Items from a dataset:
>>
(* ===== verification/Tasks.v ===== *)
(** * Asynchronous handlers

    A handler is a sequence of atomic sections: what it does while it holds a
    lock, or one call of a blocking worker.  Between two sections other
    handlers run, so that a pool of handlers advances by the sections of any
    of them in any order. *)

From stdpp Require Import relations.
From S2P Require Import Prelude Core Bytes AgentApi Daemon.

Inductive Task (S A : Type) : Type :=
  | Done (a : A)
  | Act (section : S → Task S A * S).
Arguments Done {S A}.
Arguments Act {S A}.

(** A handler with a [Result]. *)
Definition Async (S A : Type) : Type := Task S (RpcResult A).

Fixpoint async_bind {S A B} (m : Async S A) (k : A → Async S B) : Async S B :=
  match m with
  | Done (Ok a) => k a
  | Done (Err e) => Done (Err e)
  | Act section => Act (λ s, let '(m, s) := section s in (async_bind m k, s))
  end.
#[export] Instance Async_ret {S} : MRet (Async S) := λ A a, Done (Ok a).
#[export] Instance Async_bind {S} : MBind (Async S) := λ A B k m, async_bind m k.

Definition throw {S A} (e : JsonRpcError) : Async S A := Done (Err e).
Definition async_lift {S A} (r : RpcResult A) : Async S A := Done r.

(** One atomic section. *)
Definition atomic {S A} (m : D S A) : Async S A := Act (λ s, let '(r, s) := m s in (Done r, s)).

(** [match result { Err(error) => handler, ... }]. *)
Fixpoint on_error {S A} (m : Async S A) (handler : JsonRpcError → Async S A) : Async S A :=
  match m with
  | Done (Ok a) => Done (Ok a)
  | Done (Err e) => handler e
  | Act section => Act (λ s, let '(m, s) := section s in (on_error m handler, s))
  end.

(** The result as a value. *)
Fixpoint attempt {S A} (m : Async S A) : Async S (RpcResult A) :=
  match m with
  | Done r => Done (Ok r)
  | Act section => Act (λ s, let '(m, s) := section s in (attempt m, s))
  end.

(** A handler that nobody interrupts. *)
Fixpoint run_alone {S A} (m : Task S A) (s : S) : A * S :=
  match m with
  | Done a => (a, s)
  | Act section => let '(m, s) := section s in run_alone m s
  end.

Lemma Task_induction {S A} (P : Task S A → Prop) :
  (∀ a, P (Done a)) → (∀ section, (∀ s, P (section s).1) → P (Act section)) → ∀ m, P m.
Proof.
  intros Hd Ha. fix go 1. intros [a|section]; [apply Hd|]. apply Ha. intros s.
  exact (match section s as p return P p.1 with (m, _) => go m end).
Qed.

(** ** Pools *)

Section pool.
Context {S A : Type}.
Variable arrives : Task S A → Prop.
Variable outside : S → S → Prop.

Inductive pool_step : list (Task S A) * S → list (Task S A) * S → Prop :=
  | step_section before section after s :
      pool_step (before ++ Act section :: after, s) (before ++ (section s).1 :: after, (section s).2)
  | step_arrival m pool s : arrives m → pool_step (pool, s) (pool ++ [m], s)
  | step_outside pool s s' : outside s s' → pool_step (pool, s) (pool, s').

(** An uninterrupted handler is one way for the pool to go on. *)
Lemma pool_alone before m after s :
  rtc pool_step (before ++ m :: after, s) (before ++ Done (run_alone m s).1 :: after, (run_alone m s).2).
Proof.
  revert s. induction m as [a|section IH] using Task_induction; intros s; [apply rtc_refl|].
  eapply rtc_l; [apply step_section|]. cbn [run_alone]. specialize (IH s (section s).2).
  by destruct (section s) as [m s'].
Qed.

(** ** What every section does

    [I] holds between sections and [G] is what a step may do.  A handler is
    [safe] in a state if each of its sections, run after any steps of the
    others, keeps [I] and makes a step of [G], and [post] holds when it is
    done. *)
Variables (I : S → Prop) (G : S → S → Prop).
Fixpoint safe {B} (post : B → S → Prop) (m : Task S B) (s : S) : Prop :=
  match m with
  | Done b => post b s
  | Act section => ∀ s1, I s1 → rtc G s s1 →
      let '(m, s2) := section s1 in I s2 ∧ G s1 s2 ∧ safe post m s2
  end.
Definition keeps (m : Task S A) (s : S) : Prop := safe (λ _ _, True) m s.

Record pool_rules : Prop := {
  rule_arrives m s : arrives m → I s → keeps m s;
  rule_outside s s' : I s → outside s s' → I s' ∧ G s s';
}.

Lemma keeps_later m s s' : keeps m s → rtc G s s' → keeps m s'.
Proof. destruct m as [a|section]; [done|]. intros Hm Hs s1 Hi Hs1. apply Hm; [done|by trans s']. Qed.

Lemma pool_invariant pool s pool' s' :
  pool_rules → Forall (λ m, keeps m s) pool → I s → rtc pool_step (pool, s) (pool', s') →
  I s' ∧ rtc G s s' ∧ Forall (λ m, keeps m s') pool'.
Proof.
  intros Hr Hp Hi Hs. remember (pool, s) as c eqn:Hc. remember (pool', s') as c' eqn:Hc'. revert pool s Hc Hp Hi.
  induction Hs as [c|c c1 c2 Hs _ IH]; intros pool s -> Hp Hi.
  { injection Hc' as <- <-. split; [done|]. split; [apply rtc_refl|done]. }
  assert (Hnext : ∀ pool1 s1, c1 = (pool1, s1) → I s1 → rtc G s s1 → Forall (λ m, keeps m s1) pool1 →
    I s' ∧ rtc G s s' ∧ Forall (λ m, keeps m s') pool').
  { intros pool1 s1 -> Hi1 Hg Hp1. destruct (IH Hc' _ _ eq_refl Hp1 Hi1) as (? & ? & ?).
    split; [done|]. split; [by trans s1|done]. }
  inversion Hs as [before section after s0|m pool0 s0 Ha|pool0 s0 s1 Ho]; subst.
  - apply Forall_app in Hp as [Hb [Hm Ha]%Forall_cons]. specialize (Hm s Hi (rtc_refl _ _)).
    destruct (section s) as [m s1] eqn:Hsec. destruct Hm as (Hi1 & Hg & Hm). apply rtc_once in Hg.
    eapply Hnext; [reflexivity|done|done|]. apply Forall_app; split; [|constructor; [exact Hm|]].
    + eapply Forall_impl; [exact Hb|]. intros m'' ?. by apply (keeps_later _ s).
    + eapply Forall_impl; [exact Ha|]. intros m'' ?. by apply (keeps_later _ s).
  - eapply Hnext; [done|done|apply rtc_refl|]. apply Forall_app. split; [done|]. constructor; [by apply Hr|done].
  - destruct (rule_outside Hr _ _ Hi Ho) as [Hi1 Hg%rtc_once]. eapply Hnext; [done..|].
    eapply Forall_impl; [exact Hp|]. intros m'' ?. by apply (keeps_later _ s).
Qed.
End pool.

(** ** Rules *)

Section rules.
Context {S : Type} (I : S → Prop) (G : S → S → Prop).

Lemma safe_act {B} (post : B → S → Prop) section s :
  safe I G post (Act section) s ↔
  ∀ s1, I s1 → rtc G s s1 → I (section s1).2 ∧ G s1 (section s1).2 ∧ safe I G post (section s1).1 (section s1).2.
Proof. cbn. split; intros Hm s1 Hi Hs; specialize (Hm s1 Hi Hs); by destruct (section s1). Qed.

Lemma safe_weaken {B} (post post' : B → S → Prop) m s :
  safe I G post m s → (∀ b s', rtc G s s' → post b s' → post' b s') → safe I G post' m s.
Proof.
  revert s. induction m as [b|section IH] using Task_induction; intros s Hm Hp; [apply Hp; [apply rtc_refl|done]|].
  rewrite safe_act in Hm. rewrite safe_act. intros s1 Hi Hs. destruct (Hm s1 Hi Hs) as (? & ? & Hr). split; [done|]. split; [done|].
  apply (IH _ _ Hr). intros b s' ?. apply Hp. trans s1; [done|]. by eapply rtc_l.
Qed.

Lemma safe_bind {A B} (post : RpcResult B → S → Prop) (m : Async S A) (k : A → Async S B) s :
  safe I G (λ r s, match r with Ok a => safe I G post (k a) s | Err e => post (Err e) s end) m s →
  safe I G post (m ≫= k) s.
Proof.
  change (m ≫= k) with (async_bind m k). revert s.
  induction m as [[a|e]|section IH] using Task_induction; intros s Hm; [exact Hm..|].
  cbn [async_bind]. rewrite safe_act in Hm. rewrite safe_act. intros s1 Hi Hs. specialize (IH s1). specialize (Hm s1 Hi Hs).
  destruct (section s1) as [m s2]. destruct Hm as (? & ? & Hm). auto.
Qed.

Lemma safe_atomic {A} (post : RpcResult A → S → Prop) (m : D S A) s :
  (∀ s1, I s1 → rtc G s s1 → I (m s1).2 ∧ G s1 (m s1).2 ∧ post (m s1).1 (m s1).2) → safe I G post (atomic m) s.
Proof.
  intros Hm. unfold atomic. apply safe_act. intros s1 Hi Hs. specialize (Hm s1 Hi Hs). by destruct (m s1).
Qed.

Lemma safe_on_error {A} (post : RpcResult A → S → Prop) (m : Async S A) handler s :
  safe I G (λ r s, match r with Ok _ => post r s | Err e => safe I G post (handler e) s end) m s →
  safe I G post (on_error m handler) s.
Proof.
  revert s. induction m as [[a|e]|section IH] using Task_induction; intros s Hm; [exact Hm..|].
  cbn [on_error]. rewrite safe_act in Hm. rewrite safe_act. intros s1 Hi Hs. specialize (IH s1). specialize (Hm s1 Hi Hs).
  destruct (section s1) as [m s2]. destruct Hm as (? & ? & Hm). auto.
Qed.

Lemma safe_attempt {A} (post : RpcResult (RpcResult A) → S → Prop) (m : Async S A) s :
  safe I G (λ r, post (Ok r)) m s → safe I G post (attempt m) s.
Proof.
  revert s. induction m as [r|section IH] using Task_induction; intros s Hm; [exact Hm|].
  cbn [attempt]. rewrite safe_act in Hm. rewrite safe_act. intros s1 Hi Hs. specialize (IH s1). specialize (Hm s1 Hi Hs).
  destruct (section s1) as [m s2]. destruct Hm as (? & ? & Hm). auto.
Qed.

(** ** Handlers of which only the value matters *)

Definition returns {A} (P : A → S → Prop) (m : Async S A) (s : S) : Prop :=
  safe I G (λ r s, match r with Ok a => P a s | Err _ => True end) m s.

Lemma returns_ret {A} (P : A → S → Prop) a s : P a s → returns P (mret a) s.
Proof. done. Qed.
Lemma returns_throw {A} (P : A → S → Prop) e s : returns P (throw e) s.
Proof. done. Qed.
Lemma returns_lift {A} (P : A → S → Prop) r s : (∀ a, r = Ok a → P a s) → returns P (async_lift r) s.
Proof. intros Hr. by destruct r; [apply Hr|]. Qed.

Lemma returns_bind {A B} (P : A → S → Prop) (Q : B → S → Prop) (m : Async S A) k s :
  returns P m s → (∀ a s', rtc G s s' → P a s' → returns Q (k a) s') → returns Q (m ≫= k) s.
Proof. intros Hm Hk. apply safe_bind. eapply safe_weaken; [exact Hm|]. intros [a|e] s' Hs; [by apply Hk|done]. Qed.

Lemma returns_atomic {A} (P : A → S → Prop) (m : D S A) s :
  (∀ s1, I s1 → rtc G s s1 → I (m s1).2 ∧ G s1 (m s1).2 ∧ match (m s1).1 with Ok a => P a (m s1).2 | Err _ => True end) →
  returns P (atomic m) s.
Proof. intros Hm. apply safe_atomic. exact Hm. Qed.

Lemma returns_on_error {A} (P : A → S → Prop) (m : Async S A) handler s :
  returns P m s → (∀ e s', returns P (handler e) s') → returns P (on_error m handler) s.
Proof. intros Hm Hh. apply safe_on_error. eapply safe_weaken; [exact Hm|]. intros [a|e] s' Hs; [done|intros _; apply Hh]. Qed.

Lemma returns_attempt {A} (P : A → S → Prop) (m : Async S A) s :
  returns P m s → returns (λ r s, match r with Ok a => P a s | Err _ => True end) (attempt m) s.
Proof. intros Hm. apply safe_attempt. exact Hm. Qed.

Lemma returns_weaken {A} (P Q : A → S → Prop) (m : Async S A) s :
  returns P m s → (∀ a s', rtc G s s' → P a s' → Q a s') → returns Q m s.
Proof. intros Hm Hpq. eapply safe_weaken; [exact Hm|]. intros [a|e] s' Hs; [by apply Hpq|done]. Qed.

Lemma returns_if {A} (P : A → S → Prop) (b : bool) (m n : Async S A) s :
  (b = true → returns P m s) → (b = false → returns P n s) → returns P (if b then m else n) s.
Proof. intros Hm Hn. destruct b; auto. Qed.
End rules.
<<
* DIRECTIONS *
Your answer must consist solely of the lines above between the line holding "(** A handler with a [Result]. *)" and the line holding "e) => Done (Err e)", inclusive, copied exactly.

* SOLUTION FOR THIS PROBLEM *
(** A handler with a [Result]. *)
Definition Async (S A : Type) : Type := Task S (RpcResult A).

Fixpoint async_bind {S A B} (m : Async S A) (k : A → Async S B) : Async S B :=
  match m with
  | Done (Ok a) => k a
  | Done (Err e) => Done (Err e)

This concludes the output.